2. It is not uncommon for the President of the United States to request that Congress work with the Executive rather than against it. While most of the time this plea falls upon deaf ears, Truman managed to win the approval of the Legislature with his appeals to preserving the sovereignty of the two countries. He managed to do so with a variety of tactics, the most prominent of which was appealing to Congress’s sympathies with the Greek people, of whom he says “Greece is not a rich country. Lack of sufficient natural resources has always forced the Greek people to work hard to make both ends meet. Since 1940, this industrious and peace loving country has suffered invasion, four years of cruel enemy occupation, and bitter internal strife.”

3. I must provide credit for the following point to its source: ( This page brought up an interesting point which I felt compelled to include in this post: the Truman Doctrine changed the United States’ policy on foreign involvement. While normally the US tended to keep out of international affairs prior to World War II, Truman’s call for aiding Greece and Turkey caused the US to become more active in shaping the global economy and network.

2 Questions

1. In what way(s) might the Truman Doctrine be considered a factor of the initiation of hostilities between the Soviet Union and the United States?

2. Upon reading the Brezhnev Doctrine, do you think it is a response/reaction to the Truman Doctrine?

Interesting Idea

The Truman Doctrine was seemingly the United States’ first attempt to impose democracy in the Middle East. Not only does the United States provide aid to Turkey in order for the nation to rebuild, but one year after he issued this request to Congress, the United States became the first country to officially recognize the sovereignty of Israel. In quick succession, President Truman established relations with two sovereign nations in this region of the world, perhaps to further prevent the spread of communism.

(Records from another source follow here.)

(** * Chains of states, NEB, IDPP and preconditioned MEP of [ase/neb.py]

    A shallow embedding of the classes [ChainOfStates], [NEB], [IDPP] and
    [PreconMEP].  NumPy's [float64] is Rocq's primitive binary64 [float];
    an [ndarray] is a shape with row-major data; methods that mutate [self]
    or raise are computations in a state-and-exception monad in which the
    state reached so far survives a raise, as it does in Python. *)

From Stdlib Require Import String ZArith List Bool Lia Floats.
Import ListNotations.

Set Implicit Arguments.

(** ** Python exceptions and results *)

Inductive exception : Type :=
| ValueError (msg : string)
| NotImplementedError (msg : string)
| TypeError (msg : string)
| RuntimeError (msg : string)
| AssertionError
| IndexError
| ZeroDivisionError.

Inductive result (A : Type) : Type :=
| Ok (a : A)
| Raise (e : exception).

Arguments Ok {A} a.
Arguments Raise {A} e.

Definition rbind {A B} (r : result A) (f : A -> result B) : result B :=
  match r with
  | Ok a => f a
  | Raise e => Raise e
  end.

Notation "'try' x := r 'in' k" := (rbind r (fun x => k))
  (at level 10, x pattern, k at level 200).

(** A method of an object of type [S]: it returns or raises, and leaves the
    object in some state either way. *)
Definition M (S A : Type) : Type := S -> result A * S.

Definition ret {S A} (a : A) : M S A := fun s => (Ok a, s).
Definition raise {S A} (e : exception) : M S A := fun s => (Raise e, s).
Definition lift {S A} (r : result A) : M S A := fun s => (r, s).
Definition get {S} : M S S := fun s => (Ok s, s).
Definition put {S} (s : S) : M S unit := fun _ => (Ok tt, s).
Definition modify {S} (f : S -> S) : M S unit := fun s => (Ok tt, f s).

Definition bind {S A B} (m : M S A) (f : A -> M S B) : M S B :=
  fun s =>
    match m s with
    | (Ok a, s') => f a s'
    | (Raise e, s') => (Raise e, s')
    end.

Notation "x <- m ;; k" := (bind m (fun x => k))
  (at level 61, m at next level, right associativity).
Notation "m ;; k" := (bind m (fun _ => k))
  (at level 61, right associativity).

(** A method of a base class run on an object of a derived class [T] that
    holds the base part [S]. *)
Definition zoom {S T A} (proj : T -> S) (upd : S -> T -> T) (m : M S A) : M T A :=
  fun t => let (r, s') := m (proj t) in (r, upd s' t).

(** ** Lists as Python sequences *)

(** [l[1:-1]] *)
Definition interior {A} (l : list A) : list A := removelast (tl l).

(** [l[i] = x] on an index in range; the callers check the range. *)
Fixpoint list_update {A} (l : list A) (i : nat) (x : A) : list A :=
  match l, i with
  | [], _ => []
  | _ :: t, O => x :: t
  | h :: t, S j => h :: list_update t j x
  end.

(** [l[i]], raising [IndexError] out of range. *)
Definition getitem {A} (l : list A) (i : nat) : result A :=
  match nth_error l i with
  | Some x => Ok x
  | None => Raise IndexError
  end.

(** [l[-1]] *)
Definition getitem_last {A} (l : list A) : result A :=
  match l with
  | [] => Raise IndexError
  | x :: t => Ok (last t x)
  end.

Fixpoint map2 {A B C} (f : A -> B -> C) (l1 : list A) (l2 : list B) : list C :=
  match l1, l2 with
  | a :: t1, b :: t2 => f a b :: map2 f t1 t2
  | _, _ => []
  end.

(** ** float64 *)

Module F64.
Local Open Scope float_scope.

(** Python's [bool(x)] on a float: [x != 0.0]. *)
Definition truthy (x : float) : bool := negb (x =? 0).

Definition gtb (x y : float) : bool := y <? x.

Khrushchev’s Unintended Consequences

In response to Khrushchev’s denunciation of Stalin in Moscow, as well as to the growing discontent at home, citizens of Poland, Hungary and eventually Czechoslovakia.

Poland: June 1956

Workers broke out in protest against the unpopular Communist regime and demanded better pay and treatment at the hands of the government. The demonstrations eventually fizzled out thanks to the reformist Wladyslaw Gomulka, who worked with Soviet leaders and the Polish Communist Party to appease the workers and avoid a revolution.

Hungary: October 1956

A year prior, Hungarian’s liberal leader Imre Nagy was removed from power by supporters of his previous opponent Matyas Rakosi (who had run Hungary up until 1953, when Nagy took power). Discontent continued to grow until October of 1956 when students who had followed the protests in Hungary staged a demonstration that turned violent. The violence soon grew out of hand with rebels arming themselves and forming councils to take over factories. Soviet forces were a part of the initial struggle but it wasn’t until October 31st that Khrushchev decided that a full invasion was necessary to control the situation. Nagy, who had been restored as Prime Minister on the 24th, frantically declared Hungary’s withdrawal from the Warsaw Pact in an attempt to place himself at the center of the revolutionaries resistance. Nagy was eventually captured, tried and executed by the Soviets, along with other insurgent leaders.

Czechoslovakia: 1968

Alexander Dubcek became First Secretary of Czechoslovakia in January 1968 and brought with him the promise of “socialism with a human face.” His grand vision of reform was most unwelcome to the Soviets, who not only feared what could happen in Czechoslovakia, but also what would happen if the wave of reform spread to the Union itself. Soviet officials tried to force Dubcek to abandon his reform plans but he argued that it was too late–the people had too much momentum to accept a return to old ways. In late August the Politburo launched a joint-Warsaw Pact invasion of Czechoslovakia to contain the situation.

This invasion translated into the new Brezhnev Doctrine, which asserted the rights of “the right and responsibility of Communist parties of fraternal socialist countries to intervene against anti-socialist degeneration.” ( Although the invasion was relatively violent-free, the reform movement was squashed and would not regain momentum for quite a while.